How can I reduce iterations in for loop that takes to much time for execution?

Question

Here, I am finding number of perfect square numbers in given range.

But I am dealing with 'for' loop execution that takes much time for execution.

The index/key traverses from two numbers, lets say A to B, and does some operation in for loop.

The problem arises when there's large difference between A and B (eg A = 2 & B = 100000)

Can u suggest how can I reduce or optimize the execution time?

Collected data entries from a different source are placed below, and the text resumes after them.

(** Level 0: one entry; the rest of the region faults. *)
Lemma walk_region a0 a1 a2 :
  Forall (fun p => 0 <= p < 2 ^ 48 /\ p mod 4096 = 0) [a1; a2] ->
  table_at addr t a0 = Some (region_l0 a1) -> table_at addr t a1 = Some (region_l1 b a2) ->
  table_at addr t a2 = Some (region_l2 b) ->
  walk 3 39 addr t r a0 va = expected b off.
Proof.
  intros Hp H0 H1 H2. rewrite !Forall_cons_iff in Hp.
  destruct Hp as ((Hp1 & Hq1) & (Hp2 & Hq2) & _). pose proof off_range as Hr.
  change (2 ^ 48) with 281474976710656 in Hr.
  assert (0 <= off / 2 ^ 39 < 512) as Hi.
  { change (2 ^ 39) with 549755813888. Z.div_mod_to_equations. lia. }
  pose proof (index_off va 39 ltac:(lia) ltac:(apply Hi)) as Hidx. fold off in Hidx.
  assert (entry_at addr t va a0 39 = region_l0 a1 !! Z.to_nat (off / 2 ^ 39)) as He.
  { unfold entry_at. by rewrite H0, Hidx. }
  rewrite lookup_region_l0 in He by done. change (2 ^ 39) with 549755813888 in *.
  destruct (Z.eqb_spec (off / 549755813888) 0) as [E0|E0].
  - rewrite (walk_table _ _ _ _ _ _ _ _ He) by done.
    apply (walk_l1 0 a1 a2); try done. change (2 ^ 39) with 549755813888.
    Z.div_mod_to_equations. lia.
  - rewrite walk_invalid by done. rewrite expected_none; [done|].
    assert (549755813888 <= off) by (Z.div_mod_to_equations; lia).
    unfold mapped_limit. destruct (_ =? _); lia.
Qed.
End Region.

Lemma memzero_table_ok l : length l = 512%nat -> memzero_table l = replicate 512 0.
Proof. intros <-. unfold memzero_table. induction l; simpl; congruence. Qed.

Lemma aset_zero_table a :
  aset (replicate 512 0) 0 (make_table_descriptor a) = Ok (region_l0 a).
Proof. rewrite aset_ok; [reflexivity|]. rewrite length_replicate. lia. Qed.

Lemma map_extra_ram_ok b a : map_extra_ram b (region_l0 a) = Ok (region_l1 b a).
Proof.
  unfold map_extra_ram, region_l1. fold (region_l0 a). cbv zeta. destruct (_ =? 0); [done|].
  rewrite aset_ok; [reflexivity|]. unfold region_l0. rewrite length_insert, length_replicate. lia.
Qed.

(** What [boot_enable_mmu] leaves in memory and in the registers. *)
Lemma boot_enable_mmu_result b addr t r :
  tables_sized t ->
  boot_enable_mmu b addr t r =
  Ok (mkTables (region_l0 (g_boot_ttbr0_l1 addr)) (region_l1 b (g_boot_ttbr0_l2 addr)) (region_l2 b)
        (region_l0 (g_boot_ttbr1_l1 addr)) (region_l1 b (g_boot_ttbr1_l2 addr)) (region_l2 b),
      mkSysRegs (g_boot_ttbr0_l0 addr) (g_boot_ttbr1_l0 addr) AARCH64_MMU_MAIR_VALUE
        aarch64_mmu_tcr_value
        (Z.lor (sctlr_el1 r) (Z.lor (Z.lor (Z.shiftl 1 0) (Z.shiftl 1 2)) (Z.shiftl 1 12)))).
Proof.
  intros Hs. unfold tables_sized in Hs. rewrite !Forall_cons_iff in Hs.
  destruct Hs as (S1 & S2 & S3 & S4 & S5 & S6 & _).
  unfold boot_enable_mmu. cbv zeta. rewrite !memzero_table_ok by done.
  repeat first [rewrite bind_ok | rewrite aset_zero_table | rewrite map_extra_ram_ok
               | rewrite map_low_gib_ok by apply length_replicate].
  reflexivity.
Qed.

Lemma table_at_placed addr t :
  tables_placed addr ->
  table_at addr t (g_boot_ttbr0_l0 addr) = Some (g_boot_ttbr0_l0 t) /\
  table_at addr t (g_boot_ttbr0_l1 addr) = Some (g_boot_ttbr0_l1 t) /\
  table_at addr t (g_boot_ttbr0_l2 addr) = Some (g_boot_ttbr0_l2 t) /\
  table_at addr t (g_boot_ttbr1_l0 addr) = Some (g_boot_ttbr1_l0 t) /\
  table_at addr t (g_boot_ttbr1_l1 addr) = Some (g_boot_ttbr1_l1 t) /\
  table_at addr t (g_boot_ttbr1_l2 addr) = Some (g_boot_ttbr1_l2 t).
Proof.
  intros [Hn _]. rewrite !list.NoDup_cons, !not_elem_of_cons in Hn. destruct_and!.
  unfold table_at. split_and!; repeat (case_match; zbool; try done; try congruence).
Qed.

Section Mapping.
Context (b : BootMmuBoard) (addr : BootTables Z) (t : BootTables (list Z)) (r : SysRegs).
Hypothesis Hb : board_ok b.
Hypothesis Hp : tables_placed addr.
Hypothesis Hs : tables_sized t.

(** The translation the programmed tables give, for every 64-bit address. *)
Lemma boot_enable_mmu_translate :
  exists t' r', boot_enable_mmu b addr t r = Ok (t', r') /\
    forall va, 0 <= va < 2 ^ 64 ->
      translate addr t' r' va =
      if va <? 2 ^ 48 then expected b va
      else if HIGH_BASE <=? va then expected b (va - HIGH_BASE) else None.
Proof.
  rewrite boot_enable_mmu_result by done. eexists _, _. split; [done|]. intros va Hva.
  unfold translate. cbn [sctlr_el1 ttbr0_el1 ttbr1_el1].
  rewrite Z.lor_spec. change (Z.testbit (Z.lor _ _) 0) with true at 1. rewrite orb_true_r.
  cbn [negb]. rewrite Z.shiftr_div_pow2 by lia. unfold HIGH_BASE, AARCH64_MMU_L0_SHIFT.
  match goal with |- context [walk _ _ addr ?t' ?r'] =>
    assert (mair_el1 r' = AARCH64_MMU_MAIR_VALUE) as Hm by reflexivity;
    pose proof (table_at_placed addr t' Hp) as (T1 & T2 & T3 & T4 & T5 & T6);
    cbn [g_boot_ttbr0_l0 g_boot_ttbr0_l1 g_boot_ttbr0_l2
         g_boot_ttbr1_l0 g_boot_ttbr1_l1 g_boot_ttbr1_l2] in T1, T2, T3, T4, T5, T6 end.
  destruct Hp as [_ Hf]. rewrite !Forall_cons_iff in Hf. destruct Hf as (A0 & A1 & A2 & B0 & B1 & B2 & _).
  assert (Forall (fun p => 0 <= p < 2 ^ 48 /\ p mod 4096 = 0)
            [g_boot_ttbr0_l1 addr; g_boot_ttbr0_l2 addr]) as F0 by
    (do 2 (apply List.Forall_cons; [done|]); apply List.Forall_nil).
  assert (Forall (fun p => 0 <= p < 2 ^ 48 /\ p mod 4096 = 0)
            [g_boot_ttbr1_l1 addr; g_boot_ttbr1_l2 addr]) as F1 by
    (do 2 (apply List.Forall_cons; [done|]); apply List.Forall_nil).
  rewrite (walk_region b addr _ _ va Hb Hm _ _ _ F0 T1 T2 T3).
  rewrite (walk_region b addr _ _ va Hb Hm _ _ _ F1 T4 T5 T6).
  change (2 ^ 48) with 281474976710656. change (2 ^ 64) with 18446744073709551616 in Hva.
  destruct (Z.ltb_spec va 281474976710656).
  { rewrite Z.div_small, Z.mod_small by lia. done. }
  destruct (Z.eqb_spec (va / 281474976710656) 0); [Z.div_mod_to_equations; lia|].
  destruct (Z.eqb_spec (va / 281474976710656) 65535) as [E|E];
    destruct (Z.leb_spec 18446462598732840960 va); try (Z.div_mod_to_equations; lia); [|done].
  f_equal. Z.div_mod_to_equations. lia.
Qed.
End Mapping.
Lemma block_init_ok s :
  env_ok env ->
  exists s', boot_block_init env s = Ok (init_status (bk_hw s), s') /\
    (init_status (bk_hw s) = StatusOK -> init_done s s') /\
    (init_status (bk_hw s) <> StatusOK -> g_block_ready s' = false).
Proof.
  intros Henv. pose proof Henv as Ha. unfold env_ok in Ha. inv_foralls. unfold addr_ok in *.
  unfold boot_block_init, init_status. cbv zeta.
  destruct (find_device_ok (bk_set_ready false (bk_set_last 0 (bk_set_mem zero_mem s)))) as (t & Ht & ->).
  bk_simpl. destruct (first_block_slot (bk_hw s)) as [j|] eqn:Hf.
  2: { rewrite bool_decide_eq_false_2 by done. cbn [negb]. eexists. split; [reflexivity|]. by split. }
  destruct (first_block_slot_range _ _ Hf) as [Hj Hb].
  rewrite bool_decide_eq_true_2 by done. cbn [negb].
  set (s0 := bk_log t _).
  assert (g_slot_index s0 = j /\ bk_hw s0 = bk_hw s /\ bk_mem s0 = zero_mem (bk_mem s) /\
    g_last_used_idx s0 = 0 /\ g_block_ready s0 = false /\ bk_trace s0 = bk_trace s ++ t)
    as (Ej & Eh & Em & El & Er & Et) by done.
  clearbody s0. rewrite <- Ej in *. rewrite <- Eh in Hf, Hb. rewrite <- Eh. clear Hb.
  destruct (split_address (a_desc (e_addr env)) ltac:(lia)) as [Ed1 Ed2].
  destruct (split_address (a_avail (e_addr env)) ltac:(lia)) as [Ea1 Ea2].
  destruct (split_address (a_used (e_addr env)) ltac:(lia)) as [Eu1 Eu2].
  unfold boot_block_write_addr. rewrite Ed1, Ed2, Ea1, Ea2, Eu1, Eu2.
  pose proof (after_refl s0) as Ha.
  assert (forall ws x, after s0 ws x -> g_block_ready x = false) as Hnr
    by (intros ws x (_ & _ & _ & -> & _); exact Er).
  reg_step Hj Ha. decide_reg (negb (qemu_vendor (bk_hw s0) (g_slot_index s0))).
  { eexists. split_and!; [done|done|by eauto]. }
  do 4 reg_step Hj Ha. so_far Ha handshake_features.
  reg_step Hj Ha. decide_reg (negb (offers_version_1 (bk_hw s0) (g_slot_index s0))).
  { reg_step Hj Ha. eexists. split_and!; [done|done|by eauto]. }
  do 5 reg_step Hj Ha. so_far Ha (handshake_features ++ handshake_accept).
  reg_step Hj Ha. decide_reg (negb (keeps_features_ok (bk_hw s0) (g_slot_index s0))).
  { reg_step Hj Ha. eexists. split_and!; [done|done|by eauto]. }
  reg_step Hj Ha. so_far Ha (handshake_features ++ handshake_accept ++ [(VIRTIO_MMIO_QUEUE_SEL, 0)]).
  reg_step Hj Ha. decide_reg (negb (has_queue (bk_hw s0) (g_slot_index s0))).
  { reg_step Hj Ha. eexists. split_and!; [done|done|by eauto]. }
  do 10 reg_step Hj Ha. so_far Ha (handshake (e_addr env)).
  eexists. split_and!; [done| |done]. intros _.
  destruct Ha as (Hm & Hl & Hi & Hr & Hh & t' & Ht' & Hw').
  exists (g_slot_index s0), (t ++ t'). rewrite <- Eh. split_and!; bk_simpl; try done; try congruence.
  - by rewrite Ht', Et, app_assoc.
  - by rewrite reg_writes_app, Ht, Hw'.
Qed.
End Init.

        Scanner in = new Scanner(System.in);
        int A = in.nextInt();
        int B = in.nextInt();

        int cnt = 0;
        for(int number =A ; number<= B; number++){
        int sqrt = (int) Math.sqrt(number);
              if(sqrt*sqrt == number) {
                    cnt++;
                }
        }
        System.out.println(cnt);

Or is it because of Math class operations that takes too much time to execute?

Can you suggest any alternate approach to find the square numbers between given range?

Thanks in advance!

Answer 1

I found an alternate way to find the count of perfect square numbers between given range.

This can be simply achieve by using Math.floor and Math.ceil operations.

Math.floor(Math.sqrt(B)) -  Math.ceil(Math.sqrt(A)) + 1

Thanks! :)

Answer 2

Instead of going through each number in the range and figuring out if its a perfect square, I would suggest the below

Find a square root of the start number and find the integer part of it.

Lets say start number is 5. So integer part of the square root will be 2.

Now do the same for the range end number

Lets say end range was 1000, so the integer part of its square root would be 31. Now iterate from 2+1 to 31 and keep printing its square. That would give you the perfect squares between the given range.

Answer 3

Instead of the if(sqrt * sqrt == number) you could also check whether the double returned by Math.srt(number) is a integer. The algorithm would than become as follows:

for(int number =A ; number<= B; number++){
    if((Math.sqrt(number) % 1) == 0) {
        cnt++;
    }
}

Note: Haven't tried the code myself so might not work as I expect.

Regarding the question on how you can improve the performance. The checking on whether the number is perfect could be done in parallel by executing per number a task. The access to the counter has to be synchronized than, (to be on the safe side).